The Company’s internal control system was designed to provide reasonable assurance to the Company’s management and board of directors regarding the preparation and fair presentation of published financial statements.  All internal control systems, no matter how well designed, have inherent limitations which may not prevent or detect misstatements.  Therefore, even those systems determined to be effective can provide only reasonable assurance with respect to financial statement preparation and presentation.  Projections of any evaluation of effectiveness to future periods are subject to the risk that controls may become inadequate because of changes in conditions, or that the degree of compliance with the policies or procedures may deteriorate.

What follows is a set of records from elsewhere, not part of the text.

(* ===== verification/Config.v ===== *)
(** * The configuration of a node: [internal/config/config.go]

    Defaults, then the YAML file, then the environment, then checks and lower
    bounds.  The file system, the environment and the YAML decoder are arguments
    of [Load]: a decoder changes the configuration it is given, as
    [yaml.Unmarshal] does through its pointer. *)
From S2P Require Import Prelude GoStrings GoPath GoTime Model.
From Stdlib Require Import Ascii.

Open Scope string_scope.
Open Scope list_scope.
Open Scope Z_scope.

Record Config := mkConfig {
  NodeID : string;
  HTTPListen : string;
  EtcdEndpoints : list string;
  ElectionTTLSec : Z;
  WorkerLeaseSec : Z;
  TickIntervalMS : Z;
  ClaimIntervalMS : Z;
  DataDir : string;
  CatchUp : string;
  MaxConcurrent : Z;
}.

#[export] Instance Config_eq_dec : EqDecision Config.
Proof. solve_decision. Defined.

Inductive ConfigErr :=
| YamlError (msg : string)
| ReadError (msg : string)
| EmptyNodeID
| NoEndpoints
| BadCatchUpPolicy (got : string).

(** [os.ReadFile]: the bytes, a file that is not there, or another error. *)
Inductive FileResult :=
| FileBytes (b : string)
| FileNotExist
| FileError (msg : string).

(** [host] is what [os.Hostname] answers, empty on an error. *)
Definition Default (host : string) : Config := {|
  NodeID := host; HTTPListen := ":8080"; EtcdEndpoints := ["http://localhost:2379"];
  ElectionTTLSec := 10; WorkerLeaseSec := 5; TickIntervalMS := 1000; ClaimIntervalMS := 500;
  DataDir := "./data"; CatchUp := "run_latest"; MaxConcurrent := 4 |}.

(** [envStr], for a variable and the value it may replace. *)
Definition envStr (getenv : string -> string) (key dst : string) : string :=
  let v := getenv key in if negb (String.eqb v "") then v else dst.

(** The variables, in the order of the code. *)
Definition apply_env (getenv : string -> string) (c : Config) : Config := {|
  NodeID := envStr getenv "ORBIX_NODE_ID" (NodeID c);
  HTTPListen := envStr getenv "ORBIX_LISTEN" (HTTPListen c);
  EtcdEndpoints := let v := getenv "ORBIX_ETCD" in
                   if negb (String.eqb v "") then Split "," v else EtcdEndpoints c;
  ElectionTTLSec := ElectionTTLSec c; WorkerLeaseSec := WorkerLeaseSec c;
  TickIntervalMS := TickIntervalMS c; ClaimIntervalMS := ClaimIntervalMS c;
  DataDir := envStr getenv "ORBIX_DATA_DIR" (DataDir c);
  CatchUp := envStr getenv "ORBIX_CATCHUP" (CatchUp c);
  MaxConcurrent := MaxConcurrent c |}.

(** [if x < lo { x = lo }] *)
Definition at_least (lo x : Z) : Z := if x <? lo then lo else x.

Definition clamp (c : Config) : Config := {|
  NodeID := NodeID c; HTTPListen := HTTPListen c; EtcdEndpoints := EtcdEndpoints c;
  ElectionTTLSec := at_least 2 (ElectionTTLSec c);
  WorkerLeaseSec := at_least 2 (WorkerLeaseSec c);
  TickIntervalMS := at_least 100 (TickIntervalMS c);
  ClaimIntervalMS := at_least 100 (ClaimIntervalMS c);
  DataDir := DataDir c; CatchUp := CatchUp c;
  MaxConcurrent := at_least 1 (MaxConcurrent c) |}.

(** The checks of [Load], and the bounds. *)
Definition check (c : Config) : result ConfigErr Config :=
  if String.eqb (TrimSpace (NodeID c)) "" then Err EmptyNodeID
  else match EtcdEndpoints c with
  | [] => Err NoEndpoints
  | _ :: _ =>
      if existsb (String.eqb (CatchUp c)) ["run_latest"; "run_all"; "skip"] then Ok (clamp c)
      else Err (BadCatchUpPolicy (CatchUp c))
  end.

(** The file, on top of the defaults: a file that is not there is no error. *)
Definition read_config (readFile : string -> FileResult)
    (yaml : string -> Config -> result string Config) (path : string) (c : Config)
    : result ConfigErr Config :=
  if negb (String.eqb path "") then
    match readFile path with
    | FileBytes b => match yaml b c with Ok c' => Ok c' | Err e => Err (YamlError e) end
    | FileNotExist => Ok c
    | FileError e => Err (ReadError e)
    end
  else Ok c.

Definition Load (host : string) (readFile : string -> FileResult)
    (yaml : string -> Config -> result string Config) (getenv : string -> string)
    (path : string) : result ConfigErr Config :=
  c ← read_config readFile yaml path (Default host);
  check (apply_env getenv c).

(** [time.Duration(ms) * time.Millisecond], in 64-bit arithmetic. *)
Definition Millisecond : Duration := 1000000.

Definition TickInterval (c : Config) : Duration := wrap64 (TickIntervalMS c * Millisecond).
Definition ClaimInterval (c : Config) : Duration := wrap64 (ClaimIntervalMS c * Millisecond).

Definition DBPath (c : Config) : string := Join (DataDir c) "orbix.db".

(** ** What [Load] promises *)

(** A configuration the rest of the program may rely on. *)
Definition config_ok (c : Config) : Prop :=
  TrimSpace (NodeID c) <> "" /\ EtcdEndpoints c <> [] /\
  CatchUp c ∈ [CatchUpRunLatest; CatchUpRunAll; CatchUpSkip] /\
  2 <= ElectionTTLSec c /\ 2 <= WorkerLeaseSec c /\
  100 <= TickIntervalMS c /\ 100 <= ClaimIntervalMS c /\ 1 <= MaxConcurrent c.

Lemma at_least_spec lo x : at_least lo x = Z.max lo x.
Proof. unfold at_least. destruct (x <? lo) eqn:E; bool_prop; lia. Qed.

Lemma clamp_ok_id c : config_ok c -> clamp c = c.
Proof.
  intros (_ & _ & _ & ? & ? & ? & ? & ?). destruct c; unfold clamp; cbn in *.
  by rewrite !at_least_spec, !Z.max_r.
Qed.

(** The check accepts exactly the configurations that are fine up to the bounds. *)
Lemma check_spec c :
  match check c with
  | Ok c' => c' = clamp c /\ config_ok c'
  | Err EmptyNodeID => TrimSpace (NodeID c) = ""
  | Err NoEndpoints => EtcdEndpoints c = []
  | Err (BadCatchUpPolicy p) => p = CatchUp c /\ p ∉ [CatchUpRunLatest; CatchUpRunAll; CatchUpSkip]
  | Err _ => False
  end.
Proof.
  unfold check. destruct (String.eqb_spec (TrimSpace (NodeID c)) ""); [done|].
  destruct (EtcdEndpoints c) as [|e es] eqn:Ee; [done|].
  destruct (existsb _ _) eqn:Ep.
  - split; [done|]. apply existsb_exists in Ep as (p & Hp & Heq%String.eqb_eq).
    unfold config_ok, clamp. cbn. rewrite !at_least_spec, Ee, Heq.
    split_and!; try lia; [done..|]. by apply list_elem_of_In.
  - split; [done|]. intros Hin. apply list_elem_of_In in Hin.
    rewrite <- not_true_iff_false in Ep. apply Ep, existsb_exists. exists (CatchUp c).
    split; [done|apply String.eqb_refl].
Qed.

Lemma check_ok c : config_ok c -> check c = Ok c.
Proof.
  intros Hc. pose proof (check_spec c) as H. destruct (check c) as [c'|[]] eqn:E.
  - destruct H as [-> _]. by rewrite clamp_ok_id.
  - by destruct H.
  - by destruct H.
  - by destruct Hc as [? _].
  - by destruct Hc as (_ & ? & _).
  - destruct H as [-> Hn]. by destruct Hc as (_ & _ & ? & _).
Qed.

Section load.
Context (host : string) (readFile : string -> FileResult)
  (yaml : string -> Config -> result string Config) (getenv : string -> string) (path : string).

(** C24: Load answers a configuration within every bound or an error that is
    true: [Ok] only with a node id that is not blank, endpoints, a known policy
    and numbers at or above their minimum; the environment has the last word on
    the fields it covers, and no other part of the file's configuration changes
    except numbers that are raised to their minimum; a refusal names a reason
    that holds, and a missing file is none. *)
Theorem Load_spec :
  match Load host readFile yaml getenv path, read_config readFile yaml path (Default host) with
  | Ok c, Ok c0 => config_ok c /\ c = clamp (apply_env getenv c0) /\
      (getenv "ORBIX_NODE_ID" <> "" -> NodeID c = getenv "ORBIX_NODE_ID") /\
      (getenv "ORBIX_NODE_ID" = "" -> NodeID c = NodeID c0) /\
      (getenv "ORBIX_ETCD" = "" -> EtcdEndpoints c = EtcdEndpoints c0)
  | Err EmptyNodeID, Ok c0 => TrimSpace (NodeID (apply_env getenv c0)) = ""
  | Err NoEndpoints, Ok c0 => EtcdEndpoints c0 = [] /\ getenv "ORBIX_ETCD" = ""
  | Err (BadCatchUpPolicy p), Ok c0 =>
      p = envStr getenv "ORBIX_CATCHUP" (CatchUp c0) /\
      p ∉ [CatchUpRunLatest; CatchUpRunAll; CatchUpSkip]
  | Err (YamlError e), Err (YamlError e') =>
      e = e' /\ exists b, readFile path = FileBytes b /\ yaml b (Default host) = Err e
  | Err (ReadError e), Err (ReadError e') => e = e' /\ readFile path = FileError e
  | _, _ => False
  end.
Proof.
  unfold Load. destruct (read_config readFile yaml path (Default host)) as [c0|e] eqn:Er.
  - cbn [mbind result_bind]. pose proof (check_spec (apply_env getenv c0)) as H.
    destruct (check (apply_env getenv c0)) as [c|[]]; try done.
    + destruct H as [-> Hok]. split; [done|]. split; [done|]. cbn. unfold envStr.
      destruct (String.eqb_spec (getenv "ORBIX_NODE_ID") ""),
        (String.eqb_spec (getenv "ORBIX_ETCD") ""); by split_and!.
    + cbn in H. destruct (String.eqb_spec (getenv "ORBIX_ETCD") ""); [done|].
      by apply Split_nonempty in H.
  - cbn [mbind result_bind]. unfold read_config in Er. destruct (negb (String.eqb path "")); [|done].
    destruct (readFile path) as [b| |msg]; [|done|by injection Er as <-].
    destruct (yaml b (Default host)) as [c'|msg] eqn:Ey; [done|]. injection Er as <-. eauto.
Qed.

(** With no file and no environment, the defaults; and a configuration that was
    loaded is loaded again unchanged from a file that spells it out. *)
Lemma Load_default : TrimSpace host <> "" -> (forall k, getenv k = "") ->
  path = "" \/ readFile path = FileNotExist -> Load host readFile yaml getenv path = Ok (Default host).
Proof.
  intros Hh He Hp. unfold Load, read_config.
  assert (apply_env getenv (Default host) = Default host) as Henv
    by (unfold apply_env, envStr; cbn; by rewrite !He).
  assert (check (Default host) = Ok (Default host)) as Hc.
  { apply check_ok. unfold config_ok. cbn. split_and!; try lia; try done. left. }
  destruct Hp as [->| ->]; cbn; [by rewrite Henv|].
  destruct (negb _); cbn; by rewrite Henv.
Qed.
End load.

(** The intervals a loaded configuration gives the polling loops are those
    asked for, and at least a tenth of a second, as long as they fit 64 bits of
    nanoseconds (292 years); one millisecond more makes them negative. *)
Theorem intervals_bounds c : config_ok c ->
  (TickIntervalMS c <= 9223372036854 -> TickInterval c = TickIntervalMS c * Millisecond /\
     100 * Millisecond <= TickInterval c) /\
  (ClaimIntervalMS c <= 9223372036854 -> ClaimInterval c = ClaimIntervalMS c * Millisecond /\
     100 * Millisecond <= ClaimInterval c) /\
  (TickIntervalMS c = 9223372036855 -> TickInterval c < 0).
Proof.
  intros (_ & _ & _ & _ & _ & H1 & H2 & _). unfold TickInterval, ClaimInterval, Millisecond.
  split_and!.
  - intros ?. rewrite wrap64_id by lia. lia.
  - intros ?. rewrite wrap64_id by lia. lia.
  - intros ->. by vm_compute.
Qed.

Management conducted an evaluation of the effectiveness of the Company’s internal control over financial reporting as of June 30, 2008.  In making this assessment, management used the framework set forth in the report entitled “Internal Control-Integrated Framework” issued by the Committee of Sponsoring Organizations of the Treadway Commission, or COSO.  The COSO framework summarizes each of the components of a company’s internal control system, including (i) the control environment, (ii) risk assessment, (iii) control activities, (iv) information and communication, and (v) monitoring.  Based on this evaluation, management concluded that the Company’s internal control over financial reporting was not effective as of June 30, 2008, due primarily to a lack of segregation of duties.
 
This annual report does not include an attestation report of our registered public accounting firm regarding internal control over financial reporting.  Management’s report was not subject to attestation by our registered public accounting firm pursuant to temporary rules of the Securities and Exchange Commission that permits us to provide only management’s report in this annual report.
 
OTHER INFORMATION

Pursuant to General Instruction B of Form 8-K, any reports previously or in the future submitted under Item 2.02 (Results of Operations and Financial Condition) are not deemed to be “filed” for the purpose of Section 18 of the Securities Exchange Act of 1934 and the Company is not subject to the liabilities of that section, unless the Company specifically states that the information is to be considered “filed” under the Exchange Act or incorporates it by reference into a filing under the Securities Act or Exchange Act.  If a report on Form 8-K contains disclosures under Item 2.02, whether or not the report contains disclosures regarding other items, all exhibits to such report relating to Item 2.02 will be deemed furnished, and not filed, unless the registrant specifies, under Item 9.01 (Financial Statements and Exhibits), which exhibits, or portions of exhibits, are intended to be deemed filed rather than furnished pursuant to this instruction.  The Company is not incorporating, and will not incorporate, by reference these reports into a filing under the Securities Act of 1933, as amended, or the Exchange Act of 1934, as amended.
 
 
PART III
 
DIRECTORS, EXECUTIVE OFFICERS, PROMOTERS, CONTROL PERSONS AND CORPORATE GOVERNANCE; COMPLIANCE WITH SECTION 16(a) OF THE EXCHANGE ACT
 
Executive Officers and Directors
 
The following section sets forth the names, ages and current positions with the Company held by the Directors, Executive Officers and Significant Employees; together with the year such positions were assumed. There is no immediate family relationship between or among any of the Directors, Executive Officers or Significant Employees, and we are not aware of any arrangement or understanding between any Director or Executive Officer and any other person pursuant to which he was elected to his current position. Each Executive Officer will serve until he or she resigns or is removed or otherwise disqualified to serve, or until his or her successor is elected and qualified.  We currently have two Directors.

Name
 
Age
 
Position and Term
         
Daniel E. ("Rudy") Ruettiger
     
CEO and Director starting January 26, 2008
         
Rocco "Rocky" Brandonisio
     
President and Director starting January 26, 2008
         
Kevin S. Kaplan
     
CFO and Director from January 26, 2008 until September 9, 2008, when he resigned
         
Dennis Vadura
     
CEO and Director prior to January 26, 2008, when he resigned
       
     

Daniel E. (“Rudy”) Ruettiger: Chief Executive Officer, Secretary and Director:

Rudy has the notoriety of his famous football play at The University Notre Dame game in 1975.   TRISTAR Productions immortalized his life’s story by creating a movie named “Rudy” in 1993.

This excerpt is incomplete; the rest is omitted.